FDA Warns of Poisonous Compound Contaminating Some Prescription Drugs

Late last week, the U.S. Food and Drug Administration issued a warning to healthcare professionals and drug manufacturers about the potential presence of diethylene glycol (DEG) in prescription and over-the-counter drugs. DEG is a known poison used in the production of antifreeze and it can be fatal if consumed by humans.

DEG is often added to glycerin as a cost-saving measure for counterfeiters; glycerin is a thick sweetener that is commonly used in liquid medications. “At the present time,” says the agency, “FDA has no reason to believe that the U.S. supply of glycerin is contaminated with DEG, though the agency is cognizant of reports from other countries over the past several years in which DEG-contaminated glycerin has caused human deaths. FDA is emphasizing the importance of testing glycerin for DEG due to the serious nature of this potentially fatal problem in combination with the global nature of the pharmaceutical supply chain and problems that continue to occur with this kind of contamination in some parts of the global supply of glycerin.”

Most recently, an outbreak of DEG poisoning in Panama was traced to a batch of contaminated cough syrup, which led to more than 40 confirmed deaths and hundreds of illnesses–many estimates put those numbers even higher. Similar outbreaks were reported during the 1990s in Haiti, Argentina, Bangladesh, India, and Nigeria. In fact, a rash of DEG poisoning killed more than 100 people in the United States in 1937, a problem that led directly to the Federal Food, Drug, and Cosmetic Act and the creation of the U.S. Food and Drug Administration in the first place.

In all of the aforementioned cases, the FDA notes that “pharmaceutical manufacturers of the syrups that contained contaminated glycerin did not perform full identity testing on the glycerin raw material” and that the manufacturers only “relied on the certificate of analysis (COA) provided by the supplier.” In most cases, the COA documents were not accurate.
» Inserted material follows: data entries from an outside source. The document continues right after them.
(* ===== verification/MetaCalls.v ===== *)
(** * The store's methods as transitions

    One constructor per modelled state-changing method of the store but
    [delete_host] ([HostProps]), and the proof that each call but the delete of a
    pending session is a sequence of primitive writes.  The invariants and the
    "never undone" facts of [MetaStep] then hold for every interleaving of
    these calls.  What is not among them is listed in the header of the
    development. *)

From S2P Require Import Prelude Session Teleport OpLogSpec MetaTypes Placement MetaOps.
From S2P Require Import MetaSession MetaTeleport MetaHost MetaOutbox MetaStep.
From Stdlib Require Import QArith.
(* ===== verification/HostProps.v ===== *)
(** * Hosts: death, strays, leases and retirement

    What the host transactions of the store guarantee: which sessions a dead
    host loses, which sandboxes are entombed, that a live lease keeps a host
    alive, and that retirement is granted only to an empty host and is
    permanent. *)

From S2P Require Import Prelude Session Teleport OpLogSpec MetaTypes Placement MetaOps.
From S2P Require Import MetaSession MetaTeleport MetaHost MetaOutbox MetaStep MetaCalls.
From S2P Require Import Scenario.
From Stdlib Require Import QArith.

(** ** Tombstone folds *)

(** A loop of [or_insert]s leaves the old tombstones and one per visited key. *)
Lemma fold_entomb_tombstones {A} (f : SimDb → A → SimDb) (g : A → option (HostId * SandboxId)) l d :
  (∀ d x, match g x with
          | Some k => ∃ v, f d x = d <| sandbox_tombstones ::= or_insert k v |>
          | None => f d x = d end) →
  ∀ k, is_Some (sandbox_tombstones (fold_left f l d) !! k) ↔
       is_Some (sandbox_tombstones d !! k) ∨ ∃ x, x ∈ l ∧ g x = Some k.
Proof.
  intros Hf. revert d. induction l as [|x l IH]; intros d k; cbn [fold_left].
  { split; [by left|]. intros [?|(x&Hx%not_elem_of_nil&_)]; done. }
  rewrite IH. setoid_rewrite elem_of_cons. specialize (Hf d x).
  destruct (g x) as [k'|] eqn:Eg; [destruct Hf as [v ->]|rewrite Hf].
  - change (sandbox_tombstones (d <| sandbox_tombstones ::= or_insert k' v |>)) with
      (or_insert k' v (sandbox_tombstones d)).
    assert (Hor : is_Some (or_insert k' v (sandbox_tombstones d) !! k) ↔
                  is_Some (sandbox_tombstones d !! k) ∨ k = k').
    { unfold or_insert. destruct (_ !! k') eqn:Ek.
      - split; [by left|]. intros [?| ->]; [done|by eexists].
      - rewrite lookup_insert_is_Some'. naive_solver. }
    rewrite Hor. naive_solver.
  - naive_solver.
Qed.

(** ** A dead host *)

(** Session [s] with row [x] goes down with host [h]: it is bound there, not
    terminal, and no open teleport is moving it away from [h]. *)
Definition stranded (d : SimDb) (h : HostId) (s : SessionId) (x : SessRow.t) : Prop :=
  SessRow.host_id x = Some h ∧ is_terminal (SessRow.status x) = false ∧
  ∀ t r, teleports d !! t = Some r → TeleportRow.session_id r = s →
         TeleportRow.source_host_id r = h → TeleportRow.is_open r = false.

Lemma owned_by_move_iff d h s :
  s ∈ MetaHost.owned_by_move h d ↔
  ∃ t r, teleports d !! t = Some r ∧ TeleportRow.session_id r = s ∧
         TeleportRow.source_host_id r = h ∧ TeleportRow.is_open r = true.
Proof.
  unfold MetaHost.owned_by_move. rewrite list_elem_of_fmap. split.
  - intros (r&->&[[t Ht]%elem_of_values Hb]%elem_of_filterb). bool_prop. eauto 10.
  - intros (t&r&Ht&<-&<-&Ho). exists r. split; [done|]. apply elem_of_filterb. rewrite Ho.
    split; [apply elem_of_values; eauto|]. by rewrite bool_decide_eq_true_2.
Qed.

Lemma orphaned_stranded d h s x :
  Session.id (SessRow.session x) = s →
  MetaHost.orphaned h (MetaHost.owned_by_move h d) x = true ↔ stranded d h s x.
Proof.
  intros <-. unfold MetaHost.orphaned, stranded. rewrite !andb_true_iff, !negb_true_iff.
  rewrite bool_decide_eq_true, bool_decide_eq_false, owned_by_move_iff. split.
  - intros [[Hh Hn] Ht]. split; [done|]. split; [done|]. intros t r Hr Hs Hsrc.
    apply not_true_iff_false. intros Ho. apply Hn. eauto 10.
  - intros (Hh&Ht&Hn). split; [split; [done|]|done]. intros (t&r&Hr&Hs&Hsrc&Ho).
    by rewrite (Hn t r) in Ho.
Qed.

(** The transaction, once the guards have passed. *)
Lemma mark_dead_effect h now st st' out r :
  hosts (db st) !! h = Some r → MetaHost.gone (HostRecord.status r) = false →
  MetaHost.mark_host_dead_if_lease_expired h now st = (Ok out, st') →
  let lost := MetaHost.orphaned h (MetaHost.owned_by_move h (db st)) in
  MetaHost.lease_expired now r = true ∧
  hosts (db st') = <[h := r <| HostRecord.status := HostStatus.Dead |>]> (hosts (db st)) ∧
  sessions (db st') = (fun x => if lost x then MetaHost.lose_host now x else x)
                        <$> sessions (db st) ∧
  out = (fun x => (Session.id (SessRow.session x), SessRow.status x))
          <$> List.filter lost (values (sessions (db st))) ∧
  ∀ k, is_Some (sandbox_tombstones (db st') !! k) ↔
    is_Some (sandbox_tombstones (db st) !! k) ∨
    ∃ x, x ∈ List.filter lost (values (sessions (db st))) ∧
         ((fun sb => (h, sb)) <$> SessRow.sandbox_id x) = Some k.
Proof.
  intros Hh Hg. unfold MetaHost.mark_host_dead_if_lease_expired. gated st. rewrite Hh. cbn beta iota.
  rewrite Hg. destruct (MetaHost.lease_expired now r); cbn [negb]; [|done]. cbn beta iota.
  intros Heq; injection Heq as <- <-. db_red. cbv zeta.
  change (MetaHost.owned_by_move h (put_host h ?x (db st))) with (MetaHost.owned_by_move h (db st)).
  match goal with |- context [fold_left ?f ?l ?x] =>
    destruct (fold_entomb_frame f l x) as (_&_&F3&_&F5&_&_);
    [intros d y; destruct (SessRow.sandbox_id y); eauto 10|];
    pose proof (fold_entomb_tombstones f (fun y => (fun sb => (h, sb)) <$> SessRow.sandbox_id y) l x)
      as Ht
  end.
  split; [done|]. split; [exact F5|]. split; [exact F3|]. split; [done|].
  apply Ht. intros d y. destruct (SessRow.sandbox_id y); [by eexists|done].
Qed.

(** C27. The dead-host transaction is exact: it fires only when the lease has
    expired, marks that host and no other dead, and for every session decides
    as specified: a stranded one is reported with its old status, becomes
    [HostLost] without host or sandbox and leaves a tombstone for its sandbox
    on the host; any other session (bound elsewhere, terminal, or owned by an
    open move) keeps its row and is not reported. *)
Theorem dead_host_orphans env cs st st' h now out r :
  run (Store_new env) cs st →
  hosts (db st) !! h = Some r → HostStatus.live (HostRecord.status r) = true →
  MetaHost.mark_host_dead_if_lease_expired h now st = (Ok out, st') →
  MetaHost.lease_expired now r = true ∧
  (∀ h', hosts (db st') !! h' =
     if decide (h' = h) then Some (r <| HostRecord.status := HostStatus.Dead |>)
     else hosts (db st) !! h') ∧
  (∀ s x, sessions (db st) !! s = Some x → stranded (db st) h s x →
     (s, SessRow.status x) ∈ out ∧
     (∃ x', sessions (db st') !! s = Some x' ∧ SessRow.status x' = HostLost ∧
            SessRow.host_id x' = None ∧ SessRow.sandbox_id x' = None) ∧
     (∀ sb, SessRow.sandbox_id x = Some sb → is_Some (sandbox_tombstones (db st') !! (h, sb)))) ∧
  (∀ s x, sessions (db st) !! s = Some x → ¬ stranded (db st) h s x →
     sessions (db st') !! s = Some x ∧ ∀ w, (s, w) ∉ out).
Proof.
  intros Hrun Hh Hl Hex. pose proof (run_inv _ _ _ Hrun) as Hinv.
  assert (Hg : MetaHost.gone (HostRecord.status r) = false) by (unfold MetaHost.gone; by rewrite Hl).
  destruct (mark_dead_effect _ _ _ _ _ _ Hh Hg Hex) as (He&Hhosts&Hsess&Hout&Htomb).
  assert (Hrow : ∀ s x, sessions (db st) !! s = Some x →
    x ∈ List.filter (MetaHost.orphaned h (MetaHost.owned_by_move h (db st)))
          (values (sessions (db st))) ↔ stranded (db st) h s x).
  { intros s x Hs. rewrite elem_of_filterb, elem_of_values.
    rewrite (orphaned_stranded _ _ s) by by apply Hinv. naive_solver. }
  split; [done|]. split; [intros h'; rewrite Hhosts, lookup_insert; repeat case_decide; naive_solver|].
  split; intros s x Hs Hst.
  - pose proof (proj2 (Hrow s x Hs) Hst) as Hin. split; [|split].
    + rewrite Hout. apply list_elem_of_fmap. exists x. split; [|done].
      by rewrite (mi_sess_keyed _ Hinv _ _ Hs).
    + rewrite Hsess, lookup_fmap, Hs. simpl.
      rewrite (proj2 (orphaned_stranded (db st) h s x (mi_sess_keyed _ Hinv _ _ Hs)) Hst). eauto.
    + intros sb Hsb. apply Htomb. right. exists x. by rewrite Hsb.
  - split.
    + rewrite Hsess, lookup_fmap, Hs. simpl. destruct (MetaHost.orphaned _ _ x) eqn:Eo; [|done].
      exfalso. apply Hst. by apply (orphaned_stranded (db st) h s x (mi_sess_keyed _ Hinv _ _ Hs)).
    + intros w. rewrite Hout. intros (y&Heq&Hy)%list_elem_of_fmap. injection Heq as Hid _.
      apply Hst. rewrite <- (Hrow s x Hs).
      destruct (proj1 (elem_of_filterb _ _ _) Hy) as [[s' Hs']%elem_of_values _].
      rewrite (mi_sess_keyed _ Hinv _ _ Hs') in Hid. by simplify_eq.
Qed.
(* ===== verification/Manifest.v ===== *)
(** * Chunk hashes and manifests

    [engram-chunk-store/src/manifest.rs] and [engram-core/src/types/manifest.rs]:
    content addresses and their object keys, versioned manifests, validation,
    the delta between two versions and the content-derived identity.  SHA-256
    (a library) is a parameter of what uses it. *)

From S2P Require Import Prelude Text.
From Stdlib Require Import Ascii.

Local Open Scope N_scope.

(** ** Errors *)

(** [BlobError]; the payloads of the library errors are dropped. *)
Module BlobError.
Inductive t : Type := NotFound | Sdk | Config (msg : string) | Protocol (msg : string) | Io.
End BlobError.

(** [ChunkStoreError]. *)
Module ChunkStoreError.
Inductive t : Type :=
| Blob (e : BlobError.t)
| Serialize
| HashMismatch (expected actual : string)
| VersionConflict (manifest_id : Uuid) (attempted latest : N)
| UnsupportedSchemaVersion (found max_supported : N)
| MalformedManifest (msg : string)
| Cache
| Origin (msg : string)
| Internal (msg : string)
| FetchTimeout (msg : string).
End ChunkStoreError.
Import ChunkStoreError.

(** A value, an error or a panic. *)
Inductive outcome (A : Type) : Type :=
| Val (a : A)
| Error (e : ChunkStoreError.t)
| Panicked.
Arguments Val {A} a.
Arguments Error {A} e.
Arguments Panicked {A}.

(** ** Chunk hashes *)

(** [ChunkHash([u8; 32])]. *)
Notation ChunkHash := (list N) (only parsing).

(** What the type [[u8; 32]] guarantees. *)
Definition wf_hash (h : ChunkHash) : Prop := length h = 32%nat ∧ Forall (fun b => b < 256) h.

Module ChunkHash.

Fixpoint to_hex (h : ChunkHash) : string :=
  match h with
  | [] => EmptyString
  | b :: h' => hex2 b +:+ to_hex h'
  end.

(** The loop of [from_hex] over consecutive two-byte slices; a slice that ends
    inside a UTF-8 sequence panics. *)
Fixpoint from_hex_loop (s : string) : outcome ChunkHash :=
  match s with
  | String c1 (String c2 s') =>
      if negb (starts_char s && starts_char s') then Panicked
      else match u8_from_hex2 c1 c2 with
           | None => Error (MalformedManifest "chunk hash hex byte {i}: {e}")
           | Some b =>
               match from_hex_loop s' with
               | Val h => Val (b :: h)
               | other => other
               end
           end
  | _ => Val []
  end.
According to the FDA’s most recent guidance on the matter, they are asking all manufacturers to conduct an “identity test” for DEG on all lots of glycerin and to be vigilant about ensuring the integrity of its supply chain.

This weekend, the New York Times ran a major story about diethylene glycol and its common use by drug counterfeiters. The Times’ investigation traced the source of the majority of DEG contamination to China. Although the FDA did not specifically mention China as a potential source of the problem, it appears that much of the contaminated glycerin originated there. As proved by the recent outbreak of melamine contamination in Chinese vegetable proteins, the Chinese government’s food- and drug-safety measures continue to fall short of the norm for the developed world.